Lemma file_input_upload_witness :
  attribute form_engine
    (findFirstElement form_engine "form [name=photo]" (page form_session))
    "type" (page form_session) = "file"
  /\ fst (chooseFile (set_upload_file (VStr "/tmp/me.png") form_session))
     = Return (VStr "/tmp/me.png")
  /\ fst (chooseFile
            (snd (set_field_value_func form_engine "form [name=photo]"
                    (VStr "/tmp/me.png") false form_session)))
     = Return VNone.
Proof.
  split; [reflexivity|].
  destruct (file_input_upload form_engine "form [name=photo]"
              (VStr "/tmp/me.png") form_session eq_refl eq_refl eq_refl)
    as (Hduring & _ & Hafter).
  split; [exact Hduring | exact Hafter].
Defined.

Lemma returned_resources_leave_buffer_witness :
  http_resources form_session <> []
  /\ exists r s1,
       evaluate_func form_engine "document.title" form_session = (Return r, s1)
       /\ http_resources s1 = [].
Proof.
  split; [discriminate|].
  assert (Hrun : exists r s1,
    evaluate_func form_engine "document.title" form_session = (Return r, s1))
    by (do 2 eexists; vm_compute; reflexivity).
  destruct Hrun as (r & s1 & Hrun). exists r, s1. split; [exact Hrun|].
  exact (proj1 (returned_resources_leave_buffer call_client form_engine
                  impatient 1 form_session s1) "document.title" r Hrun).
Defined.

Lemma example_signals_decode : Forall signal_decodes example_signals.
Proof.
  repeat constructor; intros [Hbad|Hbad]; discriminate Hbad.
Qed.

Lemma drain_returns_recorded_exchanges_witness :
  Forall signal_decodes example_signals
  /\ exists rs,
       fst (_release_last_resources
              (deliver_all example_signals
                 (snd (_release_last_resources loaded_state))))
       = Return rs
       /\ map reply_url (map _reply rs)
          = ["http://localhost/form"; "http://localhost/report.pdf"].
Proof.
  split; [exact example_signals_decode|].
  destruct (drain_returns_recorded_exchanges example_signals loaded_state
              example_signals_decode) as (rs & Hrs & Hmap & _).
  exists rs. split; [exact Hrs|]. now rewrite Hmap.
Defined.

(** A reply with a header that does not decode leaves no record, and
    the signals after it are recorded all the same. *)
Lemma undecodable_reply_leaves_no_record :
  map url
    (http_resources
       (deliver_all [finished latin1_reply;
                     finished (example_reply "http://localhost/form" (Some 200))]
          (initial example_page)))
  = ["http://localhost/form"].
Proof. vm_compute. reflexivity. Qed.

**ASSIGNED TASK**. At the line containing "(snd (_release_last_resources loaded_state))))", start copying. Continue exactly through the final line of the entries above and stop there.

**REPLY**.
                 (snd (_release_last_resources loaded_state))))
       = Return rs
       /\ map reply_url (map _reply rs)
          = ["http://localhost/form"; "http://localhost/report.pdf"].
Proof.
  split; [exact example_signals_decode|].
  destruct (drain_returns_recorded_exchanges example_signals loaded_state
              example_signals_decode) as (rs & Hrs & Hmap & _).
  exists rs. split; [exact Hrs|]. now rewrite Hmap.
Defined.

(** A reply with a header that does not decode leaves no record, and
    the signals after it are recorded all the same. *)
Lemma undecodable_reply_leaves_no_record :
  map url
    (http_resources
       (deliver_all [finished latin1_reply;
                     finished (example_reply "http://localhost/form" (Some 200))]
          (initial example_page)))
  = ["http://localhost/form"].
Proof. vm_compute. reflexivity. Qed.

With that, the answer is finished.